[[ EXTRACTED RECORDS open ]]

(** ** Queries *)

Section query.
Context `{!SurrealTypes} {E : Type}.
(** One query in the engine, [..query(surql).bind(variables).await?.check()?]: an error, or
    one value per statement. *)
Variable run_query : string → list (string * SValue) → E → result (list SValue) unit * E.
(** [serde_json::from_str], [serde_json::to_string] *)
Variable from_str : string → result JsonValue unit.
Variable render : list json_event → result string unit.

(** The loop of [query_results_with_encoding] from statement [index]; [index as u32]. *)
Fixpoint encode_statements (encoding : NativeOutputEncoding) (index : N) (response : list SValue)
  : result (list QueryStatementResult) SurrealRnError :=
  match response with
  | [] => Ok []
  | value :: response =>
      let? value_json := match encoding with
                         | Tree => encode_value_tree render value
                         | Streaming => encode_value render value
                         end in
      let? results := encode_statements encoding (index + 1) response in
      Ok (mkStatement (index mod (u32_max + 1)) value_json :: results)
  end.

Definition query_results_with_encoding (response : list SValue) (encoding : NativeOutputEncoding)
  : result (list QueryStatementResult) SurrealRnError :=
  encode_statements encoding 0 response.
Definition query_results (response : list SValue) : result (list QueryStatementResult) SurrealRnError :=
  query_results_with_encoding response Streaming.

(** [elapsed_ns] of an elapsed time in nanoseconds *)
Definition elapsed_ns (elapsed : N) : N := if (elapsed <=? u64_max)%N then elapsed else u64_max.

(** An error of the engine is [SurrealRnError::Database]. *)
Definition engine_query (surql : string) (variables : list (string * SValue)) (e : E)
  : result (list SValue) SurrealRnError * E :=
  let '(response, e) := run_query surql variables e in
  (map_err (λ _, RnDatabase) response, e).

(** [SurrealDatabase::query], with the client the handle gave. *)
Definition query (surql : string) (variables_json : option string) (e : E)
  : result (list QueryStatementResult) SurrealRnError * E :=
  match decode_variables from_str variables_json with
  | Err error => (Err error, e)
  | Ok variables =>
      let '(response, e) := engine_query surql variables e in
      (let? response := response in query_results response, e)
  end.

(** [query_profiled_with_encoding]; the times are what the clock measured. *)
Definition query_profiled_with_encoding (surql : string) (variables_json : option string)
    (encoding : NativeOutputEncoding) (t_input t_engine t_output : N) (e : E)
  : result NativeProfiledQueryResult SurrealRnError * E :=
  match decode_variables from_str variables_json with
  | Err error => (Err error, e)
  | Ok variables =>
      let '(response, e) := engine_query surql variables e in
      (let? response := response in
       let? results := query_results_with_encoding response encoding in
       Ok (mkProfiled results (mkTiming (elapsed_ns t_input) (elapsed_ns t_engine) (elapsed_ns t_output))), e)
  end.
Definition query_profiled (surql : string) (variables_json : option string)
    (t_input t_engine t_output : N) (e : E) : result NativeProfiledQueryResult SurrealRnError * E :=
  query_profiled_with_encoding surql variables_json Streaming t_input t_engine t_output e.

(** *** In a transaction: [closed] and whether [inner] still holds it *)

Definition tx_query (closed inner : bool) (surql : string) (variables_json : option string) (e : E)
  : result (list QueryStatementResult) SurrealRnError * E :=
  if closed then (Err RnClosed, e)
  else match decode_variables from_str variables_json with
       | Err error => (Err error, e)
       | Ok variables =>
           if inner then
             let '(response, e) := engine_query surql variables e in
             (let? response := response in query_results response, e)
           else (Err RnClosed, e)
       end.

Definition tx_query_profiled_with_encoding (closed inner : bool) (surql : string)
    (variables_json : option string) (encoding : NativeOutputEncoding)
    (t_input t_engine t_output : N) (e : E)
  : result NativeProfiledQueryResult SurrealRnError * E :=
  if closed then (Err RnClosed, e)
  else match decode_variables from_str variables_json with
       | Err error => (Err error, e)
       | Ok variables =>
           if inner then
             let '(response, e) := engine_query surql variables e in
             (let? response := response in
              let? results := query_results_with_encoding response encoding in
              Ok (mkProfiled results
                    (mkTiming (elapsed_ns t_input) (elapsed_ns t_engine) (elapsed_ns t_output))), e)
           else (Err RnClosed, e)
       end.

(** [u32::try_from] *)
Definition try_u32 (n : N) : result N SurrealRnError :=
  if (n <=? u32_max)%N then Ok n else Err RnInternal.

Fixpoint batch_loop (index : N) (queries : list NativeBatchQuery) (e : E)
  : result (list NativeBatchQueryResult) SurrealRnError * E :=
  match queries with
  | [] => (Ok [], e)
  | q :: queries =>
      match decode_variables from_str (bq_variables_json q) with
      | Err error => (Err error, e)
      | Ok variables =>
          let '(response, e) := engine_query (bq_surql q) variables e in
          match (let? response := response in
                 let? index := try_u32 index in
                 let? results := query_results response in
                 Ok (mkBatchResult index results)) with
          | Err error => (Err error, e)
          | Ok result =>
              let '(results, e) := batch_loop (index + 1) queries e in
              (let? results := results in Ok (result :: results), e)
          end
      end
  end.

Definition query_batch (closed inner : bool) (queries : list NativeBatchQuery) (e : E)
  : result (list NativeBatchQueryResult) SurrealRnError * E :=
  if closed then (Err RnClosed, e)
  else if inner then batch_loop 0 queries e
  else (Err RnClosed, e).

Fixpoint execute_loop (surql : string) (variables_json : list string) (e : E)
  : result unit SurrealRnError * E :=
  match variables_json with
  | [] => (Ok tt, e)
  | json :: variables_json =>
      match decode_variables from_str (Some json) with
      | Err error => (Err error, e)
      | Ok variables =>
          let '(response, e) := engine_query surql variables e in
          match response with
          | Err error => (Err error, e)
          | Ok _ => execute_loop surql variables_json e
          end
      end
  end.

Definition execute_batch (closed inner : bool) (surql : string) (variables_json : list string) (e : E)
  : result N SurrealRnError * E :=
  if closed then (Err RnClosed, e)
  else if inner then
    let '(done, e) := execute_loop surql variables_json e in
    (let? _ := done in try_u32 (N.of_nat (length variables_json)), e)
  else (Err RnClosed, e).

(** The notification [LiveQuery::next] returns. *)
Definition live_notification (query_id : string) (action : Action) (data : SValue)
  : result LiveNotification SurrealRnError :=
  let? value_json := encode_value render data in
  Ok (mkNotification query_id (live_action action) value_json).

End query.

(** ** What connecting does *)

Section retries.
Context {Client : Type} (connect_any : nat → result Client bool).

(** What the attempts before [n] and the one that ended the loop were. *)
Definition attempts_end (embedded_file : bool) (from : nat) (out : result Client SurrealRnError * nat)
  : Prop :=
  (from < out.2 ≤ MAX_ATTEMPTS)%nat ∧
  (∀ k, (from ≤ k)%nat → (S k < out.2)%nat → connect_any k = Err true) ∧
  ((1 < out.2 - from)%nat → embedded_file = true) ∧
  match connect_any (pred out.2) with
  | Ok client => out.1 = Ok client
  | Err locked => out.1 = Err RnDatabase ∧
      (embedded_file = true → locked = true → out.2 = MAX_ATTEMPTS)
  end.

Lemma connect_attempts_end embedded_file remaining attempt :
  (attempt + remaining = MAX_ATTEMPTS)%nat → (0 < remaining)%nat →
  attempts_end embedded_file attempt (connect_attempts connect_any embedded_file remaining attempt).
Proof.
  revert attempt. induction remaining as [|remaining IH]; intros attempt Hsum Hpos; [lia|].
  unfold attempts_end. cbn [connect_attempts]. destruct (connect_any attempt) as [client|locked] eqn:Hc.
  { cbn. rewrite Hc. split_and!; [lia..|done]. }
  destruct (embedded_file && locked && (S attempt <? MAX_ATTEMPTS)%nat) eqn:Hretry.
  - rewrite !andb_true_iff, Nat.ltb_lt in Hretry. destruct Hretry as [[-> ->] Hlt].
    destruct (IH (S attempt)) as (H1 & H2 & H3 & H4); [lia..|].
    split_and!; [lia|lia| |done|done].
    intros k Hk Hk'. destruct (decide (k = attempt)) as [->|]; [done|]. apply H2; lia.
  - cbn. rewrite Hc. split_and!; [lia..|done|]. intros -> ->. cbn [andb] in Hretry.
    apply Nat.ltb_ge in Hretry. lia.
Qed.

(** [connect_with_shutdown_retry] makes between 1 and 21 attempts and answers with the last one;
    it goes on only after an attempt that found the database file locked, so endpoints
    without a file are tried once, and gives up on a locked file only after all 21; the
    error for an unreachable state is not returned. *)
Theorem connect_retry_exact (endpoint : string) :
  let out := connect_with_shutdown_retry connect_any endpoint in
  (1 ≤ out.2 ≤ MAX_ATTEMPTS)%nat ∧
  (∀ k, (S k < out.2)%nat → connect_any k = Err true) ∧
  (starts_with endpoint "surrealkv://" = false → out.2 = 1%nat) ∧
  match connect_any (pred out.2) with
  | Ok client => out.1 = Ok client
  | Err locked => out.1 = Err RnDatabase ∧
      (starts_with endpoint "surrealkv://" = true → locked = true → out.2 = MAX_ATTEMPTS)
  end.
Proof.
  intros out. destruct (connect_attempts_end (starts_with endpoint "surrealkv://") MAX_ATTEMPTS 0)
    as (H1 & H2 & H3 & H4); [unfold MAX_ATTEMPTS; lia..|].
  fold (connect_with_shutdown_retry connect_any endpoint) in *. fold out in H1, H2, H3, H4.
  split_and!; [lia|lia| | |done].
  - intros k Hk. apply H2; [lia | done].
  - intros Hno. destruct (decide (1 < out.2)%nat) as [Hx|]; [|lia].
    rewrite H3 in Hno; [done | lia].
Qed.

End retries.

(** ** What queries do *)

Section agreement.
Context `{!SurrealTypes} {E : Type}.
Context (run_query : string → list (string * SValue) → E → result (list SValue) unit * E).
Context (from_str : string → result JsonValue unit) (render : list json_event → result string unit).

(** One query after the other, up to the first that fails. *)
Fixpoint queries_in_order (index : N) (queries : list NativeBatchQuery) (e : E)
  : result (list NativeBatchQueryResult) SurrealRnError * E :=
  match queries with
  | [] => (Ok [], e)
  | q :: queries =>
      match tx_query run_query from_str render false true (bq_surql q) (bq_variables_json q) e with
      | (Err error, e) => (Err error, e)
      | (Ok results, e) =>
          let '(rest, e) := queries_in_order (index + 1) queries e in
          (let? rest := rest in Ok (mkBatchResult index results :: rest), e)
      end
  end.

Lemma batch_loop_in_order queries index e :
  (index + N.of_nat (length queries) ≤ u32_max + 1)%N →
  batch_loop run_query from_str render index queries e = queries_in_order index queries e.
Proof.
  revert index e. induction queries as [|q queries IH]; intros index e Hlen; [done|].
  cbn [batch_loop queries_in_order length] in *. unfold tx_query.
  destruct (decode_variables from_str (bq_variables_json q)) as [variables|error]; [|done].
  destruct (engine_query run_query (bq_surql q) variables e) as [[response|error] e']; [|done]. cbn.
  unfold try_u32. rewrite (proj2 (N.leb_le index u32_max)) by lia. cbn.
  destruct (query_results render response) as [results|error]; [|done]. cbn.
  by rewrite IH by lia.
Qed.

Lemma encode_statements_any encoding index response :
  encode_statements render encoding index response = encode_statements render Streaming index response.
Proof.
  revert index. induction response as [|value response IH]; intros index; [done|]. cbn.
  rewrite IH. destruct encoding; [|done].
  unfold encode_value, encode_value_tree. by rewrite wire_events_tree.
Qed.

(** C40: batches and profiled queries do what single queries do: a batch on an open transaction runs
    its queries one after the other, numbers their results, stops at the first that fails
    and leaves the engine as those single queries do; a profiled query with either output
    encoding gives the results, or the error, and the engine state of [query]. *)
Theorem queries_agree (queries : list NativeBatchQuery) surql variables encoding t1 t2 t3 (e : E) :
  (N.of_nat (length queries) ≤ u32_max + 1)%N →
  query_batch run_query from_str render false true queries e = queries_in_order 0 queries e ∧
  (let '(profiled, e') :=
     query_profiled_with_encoding run_query from_str render surql variables encoding t1 t2 t3 e in
   (let? p := profiled in Ok (pq_results p), e')) = query run_query from_str render surql variables e.
Proof.
  intros Hlen. split; [by apply batch_loop_in_order|].
  unfold query_profiled_with_encoding, query.
  destruct (decode_variables from_str variables) as [vs|error]; [|done].
  destruct (engine_query run_query surql vs e) as [[response|error] e']; [|done]. cbn.
  unfold query_results, query_results_with_encoding. rewrite encode_statements_any.
  by destruct (encode_statements _ _ _ _).
Qed.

[[ EXTRACTED RECORDS closed ]]

### ACTIVITY
Taking the material above one line at a time, count the lines that include "JsonValue" as a word or string, and give only that number.

### RESULT OF THIS TASK
2